**Data section:**
★ ★ ★ ★ ★

(* ===== verification/ForkVotes.v ===== *)
(** * Adding votes

    The operations generated for new votes account for every vote that is
    added, moved or dropped, and aggregate the ancestors of all nodes they
    change; processed, they keep the fork choice's invariant. *)

From S2P Require Import Prelude Account Sysvar ForkChoice ForkTree ForkOps ForkInv.

Module fork_votes.
Import fork_choice fork_tree fork_ops fork_inv.
Implicit Types (m : gmap (Z * Z) ForkInfo) (k p c r : Z * Z) (i j : ForkInfo) (lv : gmap Z (Z * Z))
  (ops : gmap ((Z * Z) * UpdateLabel) UpdateOperation).

(** ** Totality *)

Lemma aggregation_total {E} m r k i :
  tree_ok m r → m !! k = Some i → ∃ a, aggregation (E:=E) m k i = Ok a.
Proof.
  intros T Hi. unfold aggregation. generalize (mkAggregated (stake_voted_at i) 0 k k false).
  assert (Hin : ∀ c, c ∈ children i → is_Some (m !! c)).
  { intros c Hc. destruct (t_child _ _ T k i c Hi Hc) as (j & ? & _). eauto. }
  induction (children i) as [|c cs IH]; intros a; cbn; [eauto|].
  destruct (Hin c ltac:(by left)) as [j Hj].
  assert (Hstep : ∃ a1, aggregate_child (E:=E) m k a c = Ok a1)
    by (unfold aggregate_child; rewrite Hj; cbn; eauto).
  destruct Hstep as [a1 ->]. apply IH. intros; apply Hin; by right.
Qed.

Definition confirmed_at m k : bool := default false (fc_is_duplicate_confirmed m k).

Lemma confirmed_lookup m k i : m !! k = Some i → confirmed_at m k = is_duplicate_confirmed i.
Proof. intros Hi. unfold confirmed_at, fc_is_duplicate_confirmed. by rewrite Hi. Qed.

(** A node is confirmed by an aggregation if it was, or one of its children. *)
Lemma aggregation_confirmed {E} m k i a :
  aggregation (E:=E) m k i = Ok a → agg_confirmed a = existsb (confirmed_at m) (children i).
Proof.
  unfold aggregation. intros Ha.
  assert (H : ∀ cs a0, foldM (aggregate_child (E:=E) m k) a0 cs = Ok a →
            agg_confirmed a = agg_confirmed a0 || existsb (confirmed_at m) cs); [|by apply H in Ha].
  clear Ha. induction cs as [|c cs IH]; intros a0; cbn; [intros [= ->]; by rewrite orb_false_r|].
  intros (a1 & (j & Hj & [= <-])%res_bind_Ok & H2)%res_bind_Ok. apply IH in H2. rewrite H2, orb_assoc. f_equal.
  destruct (m !! c) as [j'|] eqn:Hc; [|done]. injection Hj as ->. rewrite (confirmed_lookup _ _ _ Hc).
  by destruct (_ && _).
Qed.

Lemma aggregate_info_marks a i :
  is_duplicate_confirmed (aggregate_info a i) = agg_confirmed a || is_duplicate_confirmed i ∧
  latest_invalid_ancestor (aggregate_info a i) = (if agg_confirmed a then None else latest_invalid_ancestor i).
Proof. unfold aggregate_info. by destruct (agg_confirmed a). Qed.

(** Batches do not panic if only unconfirmed nodes with unconfirmed children
    are marked invalid. *)
Lemma run_ops_total {E} m r (l : list Op) (D : Z * Z → Prop) :
  tree_ok m r →
  (∀ x s, x ∈ l → x.2 = MarkInvalid s → D x.1.1) →
  (∀ x s, x ∈ l → x.2 = MarkValid s → ∀ k, ¬ D k) →
  (∀ k i c, D k → m !! k = Some i → c ∈ children i → D c) →
  (∀ k, D k → confirmed_at m k = false) →
  ∃ m', run_ops (E:=E) m l = Ok m'.
Proof.
  unfold run_ops. revert m. induction l as [|x l IH]; intros m T Hinv Hval Hcl Hun; cbn [foldM]; [eauto|].
  assert (Hstep : ∃ m1, run_op (E:=E) m x = Ok m1 ∧ ∀ k, D k → confirmed_at m1 k = false).
  { unfold run_op. destruct (m !! x.1.1) as [i|] eqn:Hi; [|eauto].
    assert (Hinfo : ∃ i', op_info (E:=E) m x.1.1 x.2 i = Ok i' ∧ (D x.1.1 → is_duplicate_confirmed i' = false)).
    { assert (Hdi : D x.1.1 → is_duplicate_confirmed i = false) by (intros HD; by rewrite <-(confirmed_lookup _ _ _ Hi), Hun).
      destruct x.2 as [s|s|s|s|] eqn:Ho; cbn [op_info].
      - eauto.
      - eexists. split; [done|]. intros HD. exfalso. by eapply Hval; [left|exact Ho|].
      - unfold update_with_newly_invalid_ancestor. rewrite Hdi by (eapply Hinv; [left|exact Ho]).
        destruct (latest_invalid_ancestor i) as [y|]; [destruct (y <? s)|]; eauto.
      - eauto.
      - destruct (aggregation_total (E:=E) m r _ i T Hi) as [a Ha]. rewrite Ha. eexists. split; [done|].
        intros HD. rewrite (proj1 (aggregate_info_marks a i)), Hdi by done. rewrite orb_false_r.
        rewrite (aggregation_confirmed _ _ _ _ Ha). apply not_true_iff_false. intros (c & Hc & Hcc)%existsb_exists.
        apply list_elem_of_In in Hc. by rewrite Hun in Hcc by (by eapply Hcl). }
    destruct Hinfo as (i' & -> & Hi'). cbn. eexists. split; [done|]. intros k Hk. unfold confirmed_at, fc_is_duplicate_confirmed.
    rewrite lookup_insert. case_decide as Heq; [subst k; by apply Hi'|by apply Hun]. }
  destruct Hstep as (m1 & Hm1 & Hun1). rewrite Hm1. cbn. pose proof (run_op_shape _ _ _ Hm1) as Hs.
  apply IH; [by eapply tree_ok_shape|..|done].
  - intros y s Hy. apply Hinv. by right.
  - intros y s Hy. apply Hval. by right.
  - intros k i c HD (j & Hj & [= _ Hcc])%(same_shape_lookup m m1 k i Hs) Hc. eapply Hcl; [done..|by rewrite Hcc].
Qed.

(** ** Operations across ancestors *)

Definition agg ops k : Prop := is_Some (ops !! (k, L_Aggregate)).

Lemma ancestor_suffix m r k l1 p l2 :
  tree_ok m r → ancestor_iterator m k = l1 ++ p :: l2 → l2 = ancestor_iterator m p.
Proof.
  intros T. revert k. induction l1 as [|x l1 IH]; intros k; rewrite (ancestor_iterator_eq m r T);
    destruct (fc_parent m k) as [q|]; cbn; [by intros [= -> <-]|done|intros [= -> H]; by eapply IH|done].
Qed.

Lemma ancestor_slots m r k p : tree_ok m r → p ∈ ancestor_iterator m k → p.1 < k.1.
Proof.
  intros T. revert k. apply (tree_ind_up m r T (λ k, p ∈ ancestor_iterator m k → p.1 < k.1)). intros k IH.
  rewrite (ancestor_iterator_eq m r T). destruct (fc_parent m k) as [q|] eqn:Hq; [|by intros ?%elem_of_nil].
  pose proof Hq as (i & Hi & Hp)%fc_parent_Some. pose proof (t_slots _ _ T k i q Hi Hp).
  intros [->|Hin]%elem_of_cons; [done|]. specialize (IH q eq_refl Hin). lia.
Qed.

Lemma ancestors_NoDup m r k : tree_ok m r → NoDup (ancestor_iterator m k).
Proof.
  intros T. revert k. apply (tree_ind_up m r T (λ k, NoDup (ancestor_iterator m k))). intros k IH.
  rewrite (ancestor_iterator_eq m r T). destruct (fc_parent m k) as [q|] eqn:Hq; [|constructor].
  constructor; [|by apply IH]. intros Hin. pose proof (ancestor_slots m r q q T Hin). lia.
Qed.

Lemma across_lookup (l : list (Z * Z)) ops :
  (∀ l1 a l2, l = l1 ++ a :: l2 → agg ops a → ∀ b, b ∈ l2 → agg ops b) → NoDup l →
  (∀ k op, ops !! (k, L_Aggregate) = Some op → op = Aggregate) →
  ∀ x, do_insert_aggregate_operations_across_ancestors None l ops !! x =
       if decide (x.2 = L_Aggregate ∧ x.1 ∈ l) then Some Aggregate else ops !! x.
Proof.
  revert ops. induction l as [|a l IH]; intros ops Hch Hn Hop x; cbn.
  { rewrite decide_False; [done|]. intros [_ ?%elem_of_nil]. done. }
  apply NoDup_cons in Hn as [Ha Hn]. unfold do_insert_aggregate_operation. case_bool_decide as Hagg.
  - case_decide as Hx; [|done]. destruct Hx as [Hx1 Hx2]. destruct x as [k lb]; cbn in *; subst lb.
    assert (Hk : agg ops k). { apply elem_of_cons in Hx2 as [->|Hk]; [done|]. by eapply (Hch [] a l). }
    destruct Hk as [op Hk]. by rewrite Hk, (Hop k op Hk).
  - rewrite IH; [| |done|].
    + destruct x as [k lb]; cbn. destruct (decide (lb = L_Aggregate ∧ k ∈ l)) as [[-> Hk]|Hx].
      * rewrite decide_True; [done|]. split; [done|by right].
      * rewrite lookup_insert. destruct (decide ((a, L_Aggregate) = (k, lb))) as [[= <- <-]|Hne].
        -- rewrite decide_True; [done|]. split; [done|by left].
        -- rewrite decide_False; [done|]. intros [-> [->|?]%elem_of_cons]; [done|]. by apply Hx.
    + intros l1 b l2 -> Hb c Hc. unfold agg in *. rewrite lookup_insert_is_Some' in Hb |- *.
      destruct Hb as [[= ->]|Hb]; [exfalso; apply Ha; apply elem_of_app; right; by left|].
      right. by eapply (Hch (a :: l1) b l2).
    + intros k op. rewrite lookup_insert. case_decide; [by intros [= <-]|apply Hop].
Qed.

(** All ancestors of an aggregated node are aggregated. *)
Definition agg_closed m ops : Prop := ∀ k p, agg ops k → fc_parent m k = Some p → agg ops p.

★ ★ ★ ★ ★

**The problem:**
Copy out each line of the data above, exactly, if it lies between the line holding "Lemma aggregate_info_marks a" and the line holding "- unfold update_with_newly_invalid_ancestor.", inclusive; copy no other line.

**Task response:**
Lemma aggregate_info_marks a i :
  is_duplicate_confirmed (aggregate_info a i) = agg_confirmed a || is_duplicate_confirmed i ∧
  latest_invalid_ancestor (aggregate_info a i) = (if agg_confirmed a then None else latest_invalid_ancestor i).
Proof. unfold aggregate_info. by destruct (agg_confirmed a). Qed.

(** Batches do not panic if only unconfirmed nodes with unconfirmed children
    are marked invalid. *)
Lemma run_ops_total {E} m r (l : list Op) (D : Z * Z → Prop) :
  tree_ok m r →
  (∀ x s, x ∈ l → x.2 = MarkInvalid s → D x.1.1) →
  (∀ x s, x ∈ l → x.2 = MarkValid s → ∀ k, ¬ D k) →
  (∀ k i c, D k → m !! k = Some i → c ∈ children i → D c) →
  (∀ k, D k → confirmed_at m k = false) →
  ∃ m', run_ops (E:=E) m l = Ok m'.
Proof.
  unfold run_ops. revert m. induction l as [|x l IH]; intros m T Hinv Hval Hcl Hun; cbn [foldM]; [eauto|].
  assert (Hstep : ∃ m1, run_op (E:=E) m x = Ok m1 ∧ ∀ k, D k → confirmed_at m1 k = false).
  { unfold run_op. destruct (m !! x.1.1) as [i|] eqn:Hi; [|eauto].
    assert (Hinfo : ∃ i', op_info (E:=E) m x.1.1 x.2 i = Ok i' ∧ (D x.1.1 → is_duplicate_confirmed i' = false)).
    { assert (Hdi : D x.1.1 → is_duplicate_confirmed i = false) by (intros HD; by rewrite <-(confirmed_lookup _ _ _ Hi), Hun).
      destruct x.2 as [s|s|s|s|] eqn:Ho; cbn [op_info].
      - eauto.
      - eexists. split; [done|]. intros HD. exfalso. by eapply Hval; [left|exact Ho|].
      - unfold update_with_newly_invalid_ancestor. rewrite Hdi by (eapply Hinv; [left|exact Ho]).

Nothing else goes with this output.